Quadros desatualizados e abaixo do mínimo legal
Um dos principais problemas apontados prende-se com a insuficiência de magistrados do Ministério Público. Os quadros atualmente em vigor datam de 2014 e estão “desatualizados” face à realidade da comarca, aponta o SMMP em comunicado. Além disso, refere ainda o sindicato que nem sequer estão preenchidos.

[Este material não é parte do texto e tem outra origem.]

(** * jules-mutation-plots: a shallow embedding of [plot.py]

    The script reads a CSV table of mutation percentages, checks that every
    mutation was measured under the same approaches, and draws one pie chart
    per (approach, mutation) pair into a grid that is saved to a file.

    Conventions of the embedding.
    - A Python [str] is a Rocq [string]; each character stands for the code
      point of the same number, so the model covers the strings whose code
      points are below 256.  Comparison of such strings by code point is
      [String.compare].
    - A Python [int] is a [Z]; a [dict] is an association list in insertion
      order (iteration order matters to the script); an exception is a value
      of [exn] and a computation that can raise returns an [outcome].
    - What depends on the interpreter, on matplotlib or on the machine
      ([float], floating-point subtraction, the sizes that [ax.pie] accepts,
      the file that [savefig] writes or the error it raises, the iteration
      order of a [set]) is a field of the class [Builtins]. *)

From Stdlib Require Import ZArith QArith Ascii String.
From stdpp Require Import base option list sorting strings gmap.

Local Open Scope string_scope.
Local Open Scope Z_scope.
Local Open Scope list_scope.

Abbreviation str := string.

(** ** Exceptions and outcomes *)

(** The payload of a [ValueError], by the place that raises it. *)
Inductive value_error :=
  | not_enough_values (expected got : nat)
      (* not enough values to unpack (expected 2, got 1) *)
  | too_many_values (expected : nat)
      (* too many values to unpack (expected 2) *)
  | not_in_list (x : str)
      (* 'x' is not in list *)
  | could_not_convert (s : str)
      (* could not convert string to float: 's' *)
  | bad_grid_size
      (* Number of rows/columns must be a positive integer *)
  | bad_wedge_sizes
      (* Wedge sizes 'x' must be non negative values *)
  | unsupported_format (format : str).
      (* Format 'xyz' is not supported *)

Inductive exn :=
  | StopIteration
  | AssertionError
  | ValueError (why : value_error)
  | AttributeError
      (* 'NoneType' object has no attribute 'group' *)
  | UnboundLocalError (var : str)
  | KeyError (key : str)
  | IndexError
  | OSError (filename : str)
      (* FileNotFoundError, PermissionError and the like, from opening a file *)
  | SystemExit (code : Z).

Inductive outcome (A : Type) :=
  | Ok (a : A)
  | Raise (e : exn).
Arguments Ok {A} a.
Arguments Raise {A} e.

(** Sequencing: an exception ends the computation. *)
#[global] Instance outcome_bind : MBind outcome := λ A B k m,
  match m with
  | Ok a => k a
  | Raise e => Raise e
  end.

(** [[f(x) for x in l]], stopping at the first exception. *)
Fixpoint mapM {A B} (f : A → outcome B) (l : list A) : outcome (list B) :=
  match l with
  | [] => Ok []
  | x :: l' => y ← f x; ys ← mapM f l'; Ok (y :: ys)
  end.

(** The exit status of the interpreter for the outcome of the script. *)
Definition exit_status {A} (r : outcome A) : Z :=
  match r with
  | Ok _ => 0
  | Raise (SystemExit code) => code
  | Raise _ => 1
  end.

(** ** Strings *)

Definition code (c : ascii) : N := N_of_ascii c.

(** [c.isspace()] for a code point below 256 *)
Definition isspace (c : ascii) : bool :=
  let n := code c in
  ((9 <=? n) && (n <=? 13) || (28 <=? n) && (n <=? 32)
   || (n =? 133) || (n =? 160))%N.

(** the class [\d] for a code point below 256 *)
Definition isdigit (c : ascii) : bool :=
  let n := code c in ((48 <=? n) && (n <=? 57))%N.

Definition snoc (s : str) (c : ascii) : str := s +:+ String c "".

(** [s.split()]: the maximal runs of non-whitespace characters.  [tok] is
    the run being read. *)
Fixpoint split_ws_from (tok : str) (s : str) : list str :=
  match s with
  | EmptyString => if String.eqb tok "" then [] else [tok]
  | String c s' =>
      if isspace c
      then if String.eqb tok "" then split_ws_from "" s'
           else tok :: split_ws_from "" s'
      else split_ws_from (snoc tok c) s'
  end.

Definition split_ws (s : str) : list str := split_ws_from "" s.

(** [s.split(sep)] for a separator of one character: one more part than
    there are separators. *)
Fixpoint split_from (sep : ascii) (tok : str) (s : str) : list str :=
  match s with
  | EmptyString => [tok]
  | String c s' =>
      if Ascii.eqb c sep then tok :: split_from sep "" s'
      else split_from sep (snoc tok c) s'
  end.

Definition split (sep : ascii) (s : str) : list str := split_from sep "" s.

(** The longest prefix of digits. *)
Fixpoint digit_run (s : str) : str :=
  match s with
  | EmptyString => ""
  | String c s' => if isdigit c then String c (digit_run s') else ""
  end.

(** [DIGITS = re.compile(r"\d+")]; [DIGITS.search(s)] returns the leftmost
    longest run of digits as the match, or [None].  The match object is
    modelled by the text that [.group()] returns. *)
Fixpoint DIGITS_search (s : str) : option str :=
  match s with
  | EmptyString => None
  | String c s' =>
      if isdigit c then Some (String c (digit_run s')) else DIGITS_search s'
  end.

(** [repr(s)] of a string, as [!r] formats it: the string between quotes,
    single ones unless it has a single quote and no double quote; the quote
    in use and the backslash are escaped with a backslash, tab, newline and
    carriage return are written [\t], [\n], [\r], and the other characters
    that are not printable are written [\xNN]. *)
Definition squote : ascii := "'".
Definition dquote : ascii := ascii_of_N 34.
Definition backslash : ascii := ascii_of_N 92.

Fixpoint has_char (c : ascii) (s : str) : bool :=
  match s with
  | EmptyString => false
  | String c' s' => Ascii.eqb c' c || has_char c s'
  end.

(** [c.isprintable()] for a code point below 256 *)
Definition isprintable (c : ascii) : bool :=
  let n := code c in
  ((32 <=? n) && (n <=? 126) || (161 <=? n) && (n <=? 172) || (174 <=? n))%N.

Definition hexdigit (n : N) : ascii :=
  ascii_of_N (if (n <? 10)%N then 48 + n else 87 + n).

Definition repr_char (quote c : ascii) : str :=
  let n := code c in
  if Ascii.eqb c quote || Ascii.eqb c backslash then String backslash (String c "")
  else if (n =? 9)%N then String backslash "t"
  else if (n =? 10)%N then String backslash "n"
  else if (n =? 13)%N then String backslash "r"
  else if isprintable c then String c ""
  else String backslash
         (String "x" (String (hexdigit (n / 16)) (String (hexdigit (n mod 16)) ""))).

Fixpoint repr_chars (quote : ascii) (s : str) : str :=
  match s with
  | EmptyString => ""
  | String c s' => repr_char quote c +:+ repr_chars quote s'
  end.

Definition repr (s : str) : str :=
  let quote :=
    if has_char squote s && negb (has_char dquote s) then dquote else squote in
  String quote (repr_chars quote s +:+ String quote "").

(** [int(s)] on a string of digits, read from the left with accumulator
    [acc].  (The interpreter's optional cap on the number of digits is not
    modelled.) *)
Fixpoint int_from (acc : Z) (s : str) : Z :=
  match s with
  | EmptyString => acc
  | String c s' => int_from (10 * acc + (Z.of_N (code c) - 48)) s'
  end.

Definition int (s : str) : Z := int_from 0 s.

(** ** Sort keys *)

(** [tissue, approach = name.split()] and the like *)
Definition unpack2 (parts : list str) : outcome (str * str) :=
  match parts with
  | [a; b] => Ok (a, b)
  | _ :: _ :: _ :: _ => Raise (ValueError (too_many_values 2))
  | _ => Raise (ValueError (not_enough_values 2 (length parts)))
  end.

(** [l.index(x)] *)
Fixpoint list_index (x : str) (l : list str) : outcome Z :=
  match l with
  | [] => Raise (ValueError (not_in_list x))
  | y :: l' => if String.eqb y x then Ok 0 else i ← list_index x l'; Ok (i + 1)
  end.

(** [int(b)] of a Boolean *)
Definition int_of_bool (b : bool) : Z := if b then 1 else 0.

Definition rowKey (name : str) : outcome (Z * str * Z) :=
  '(tissue, approach) ← unpack2 (split_ws name);
  approachNumber ← list_index approach ["native"; "cap"];
  let tissueNumber := int_of_bool (negb (String.eqb tissue "Serum")) in
  Ok (tissueNumber, tissue, approachNumber).

Definition columnKey (name : str) : outcome (Z * Z) :=
  '(orf, mutation) ← unpack2 (split ":" name);
  orfMatch ← from_option Ok (Raise AttributeError) (DIGITS_search orf);
  let orfNumber := int orfMatch in
  positionMatch ← from_option Ok (Raise AttributeError) (DIGITS_search mutation);
  let position := int positionMatch in
  Ok (orfNumber, position).

(** [a < b] on tuples: the first position where the two differ decides. *)
Definition rowKey_lt (a b : Z * str * Z) : bool :=
  let '(t1, s1, m1) := a in
  let '(t2, s2, m2) := b in
  if negb (t1 =? t2) then t1 <? t2
  else if negb (String.eqb s1 s2) then String.ltb s1 s2
  else m1 <? m2.

Definition columnKey_lt (a b : Z * Z) : bool :=
  let '(o1, p1) := a in
  let '(o2, p2) := b in
  if negb (o1 =? o2) then o1 <? o2 else p1 <? p2.

(** ** [sorted(iterable, key=...)]

    The keys are computed first, one per element and in order; the sort is
    stable and compares keys with [<] only.  On keys that [<] orders totally
    up to ties every stable sort returns the same list, so the sort is
    written as an insertion sort: an element goes after the elements of the
    sorted tail that are strictly smaller. *)
Section sorted.
Context {K : Type} (lt : K → K → bool).

Fixpoint insert_by (x : K * str) (l : list (K * str)) : list (K * str) :=
  match l with
  | [] => [x]
  | y :: l' => if lt y.1 x.1 then y :: insert_by x l' else x :: y :: l'
  end.

Definition sort_by (l : list (K * str)) : list (K * str) :=
  foldr insert_by [] l.

Definition sorted (key : str → outcome K) (l : list str) : outcome (list str) :=
  keyed ← mapM (fun x => k ← key x; Ok (k, x)) l;
  Ok ((sort_by keyed).*2).
End sorted.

Ou seja, há apenas 12 magistrados do MP que asseguram todos os núcleos, muitos deles acumulando áreas como crime, cível, família e comércio.
“Os magistrados passam o dia em diligências e só ao final da tarde conseguem despachar inquéritos”, lê-se ainda no comunicado do sindicato, que avança ainda que a situação é agravada pelo facto de não ter sido colocado qualquer magistrado do MP ao abrigo do artigo 107.º do DL n.º 49/2014, apesar da recuperação de pendências judiciais, ao contrário do que sucede com os juízes, entre os quais existem dois colocados por essa via. Atualmente, a comarca conta com mais de 17 juízes para apenas 12 procuradores, um desequilíbrio que o sindicato considera insustentável.
Sobrecarga, digitalização falhada e custos suportados pelos magistrados
Além da insuficiência de magistrados, a digitalização, longe de simplificar, tem criado “dificuldades acrescidas”, devido à “falta de interoperabilidade entre sistemas informáticos”.
A agregação funcional entre as áreas do Trabalho e do Cível, diz ainda o sindicato, veio “aumentar ainda mais a carga de trabalho”, sem qualquer reforço de meios humanos.
Nos oficiais de justiça, apesar de o quadro estar “formalmente preenchido”, não existe Técnico de Justiça Principal, parte da equipa trabalha à distância e acumulam-se cerca de “90 despachos por cumprir”, agravando os atrasos processuais.
Instalações degradadas e falhas graves de meios
As condições materiais dos tribunais são também motivo de preocupação para o sindicato. Em Bragança, a sala da área cível “é demasiado pequena e sem acessibilidade”, existindo problemas de humidade, tetos a cair e infiltrações. No núcleo de Mogadouro, avança o sindicato, “chega a chover dentro do gabinete” e “o sistema de aquecimento é antigo e ineficiente, obrigando à aquisição de gasóleo”. Já em Miranda do Douro continua por se encontrar uma solução adequada para garantir condições mínimas de trabalho.
A tudo isto, explica ainda o SMMP, somam-se “falhas tecnológicas graves”, como sendo a “ausência de cabos de rede e internet em salas onde os processos são desmaterializados, videoconferências que não funcionam e situações em que presos não chegam às diligências por falta de combustível”.
“Justiça eficaz e digna está em risco”
No final do plenário, o SMMP concluiu que a comarca de Bragança não dispõe dos meios necessários para assegurar uma “Justiça eficaz, acessível e digna”.
E considera ainda que é “urgente” o “reforço do número de magistrados, a atualização dos quadros, a melhoria das condições tecnológicas e a intervenção imediata nas instalações”. Sem estas medidas, a continuidade do serviço público de Justiça em Bragança “está seriamente comprometida”.